Stored items
*** Block opens ***

(** * IP filter list of the game module (g_svcmds.c)

    A shallow embedding of the packet filter of [g_svcmds.c]: the global
    array [ipfilters] with its counter [numipfilters], the swap removal
    [RemoveIP], the expiry sweep [TDM_CheckBans], the connect-time test
    [SV_FilterPacket] and the console commands [addip], [removeip] and
    [writeip], followed by the properties of the filter list. *)

From Stdlib Require Import ZArith QArith_base Ascii String Lia.
From Equations Require Import Equations.
From stdpp Require Import base numbers list strings pretty.

Local Close Scope Q_scope.
Local Open Scope Z_scope.

(** ** Machine integers

    [unsigned] and [int] are 32 bits wide; a value is kept as a [Z] and
    every conversion writes its wrap-around out. *)

Definition to_unsigned (z : Z) : Z := z mod 2 ^ 32.

Definition to_int (z : Z) : Z := (z + 2 ^ 31) mod 2 ^ 32 - 2 ^ 31.

(** ** Data *)

Inductive netadrtype_t := NA_UNSPECIFIED | NA_IP | NA_IP6.

(** Modelled from the spec: [netadr_t] is declared in a header that is not
    part of the sources at hand.  The spec describes it as an address family,
    the raw address bytes and a prefix length in bits; the source reads the
    field [mask_bits] and compares whole values with [memcmp]. *)
Record netadr_t := {
  na_type : netadrtype_t;
  na_ip : list Z;
  mask_bits : Z
}.

(** Modelled from the spec: [ipfilter_t] is declared in [g_svcmds.h], which is
    not part of the sources at hand.  The source uses two fields, [addr] and
    [expire]; [expire] is compared with the [unsigned] clock and subtracted
    from it, and is taken to be an [unsigned] itself. *)
Record ipfilter_t := {
  addr : netadr_t;
  expire : Z
}.

#[export] Instance netadrtype_t_eq_dec : EqDecision netadrtype_t.
Proof. solve_decision. Defined.
(** * esprima dispatch layer and literal classifier

    A shallow embedding of [src/esprima.ts] and of its second copy, the one
    that adds markup detection ([html_tags], [isHTML], [CustomTokenizer]).
    Both files export the same function names, so each lives in its own
    module: [Esprima] for [src/esprima.ts], [Custom] for the copy.

    The scanner, parser and comment handler classes are imported by the two
    files but are not part of them.  The functions below take what those
    classes deliver as data: a tokenizer is the finite script of what its
    successive [getNextToken] calls do, a parser is what its two entry points
    do. *)

From Stdlib Require Import ZArith Ascii String List Bool Lia.
From stdpp Require Import base option strings list gmap.

Local Open Scope Z_scope.

(** ** JavaScript strings

    A JavaScript string is a sequence of code units.  The embedding keeps the
    code units below 256, which covers every literal the two files contain;
    [slice], [substring], [split] and indexing treat all code units alike. *)

Module JSString.

(** [s.length]. *)
Definition length (s : string) : Z := Z.of_nat (String.length s).

(** [s[i]]: the one-unit string at [i], [undefined] ([None]) out of range. *)
Definition index (s : string) (i : Z) : option ascii :=
  if i <? 0 then None else String.get (Z.to_nat i) s.

(** The clamping of a relative index that [String.prototype.slice] applies
    to each of its two arguments. *)
Definition relative (len i : Z) : Z :=
  if i <? 0 then Z.max (len + i) 0 else Z.min i len.

(** [s.slice(start, end)]. *)
Definition slice (s : string) (start end_ : Z) : string :=
  let len := length s in
  let from := relative len start in
  let to := relative len end_ in
  let span := Z.max (to - from) 0 in
  String.substring (Z.to_nat from) (Z.to_nat span) s.
(** * The signaling and peer-connection state machine of the meeting client

    A shallow embedding of [src/features/video-call/hooks/useWebRTC.ts]:
    the React state and refs of the [useWebRTC] hook, the socket it talks
    to, the browser timers it arms, and every handler the hook registers.
    Handlers run to completion on one event loop, so each of them is a
    function from state to state; what a handler does after an [await] is
    a step of its own. A run ([run]) is one session of the effect: it
    starts when the effect has joined the room and ends before its
    cleanup. Sessions follow one another in a component ([play]), which
    keeps the state and the refs while the effect is cleaned up and run
    again. *)

From stdpp Require Import gmap strings list fin_maps.
From Stdlib Require Import ZArith Lia.

(** ** Array primitives of the host language *)

Module Js.

(** [Array.prototype.findIndex]: index of the first element that
    satisfies [p], and [-1] when there is none. *)
Fixpoint findIndex_from {A} (p : A → bool) (l : list A) (i : Z) : Z :=
  match l with
  | [] => (-1)%Z
  | x :: l' => if p x then i else findIndex_from p l' (i + 1)%Z
  end.

Definition findIndex {A} (p : A → bool) (l : list A) : Z :=
  findIndex_from p l 0%Z.

(** [Array.prototype.filter] with the three-argument callback
    [(element, index, self)]. *)
Fixpoint filter_from {A} (p : A → Z → list A → bool)
    (self l : list A) (i : Z) : list A :=
  match l with
  | [] => []
  | x :: l' =>
      if p x i self then x :: filter_from p self l' (i + 1)%Z
      else filter_from p self l' (i + 1)%Z
  end.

*** Block closes ***

# What to produce
What do the lines above say from the one containing "A JavaScript string" down to the one containing "(** [s.length]. *)"? Return them exactly, both end lines included, and only them.

# Output of the exercise
    A JavaScript string is a sequence of code units.  The embedding keeps the
    code units below 256, which covers every literal the two files contain;
    [slice], [substring], [split] and indexing treat all code units alike. *)

Module JSString.

(** [s.length]. *)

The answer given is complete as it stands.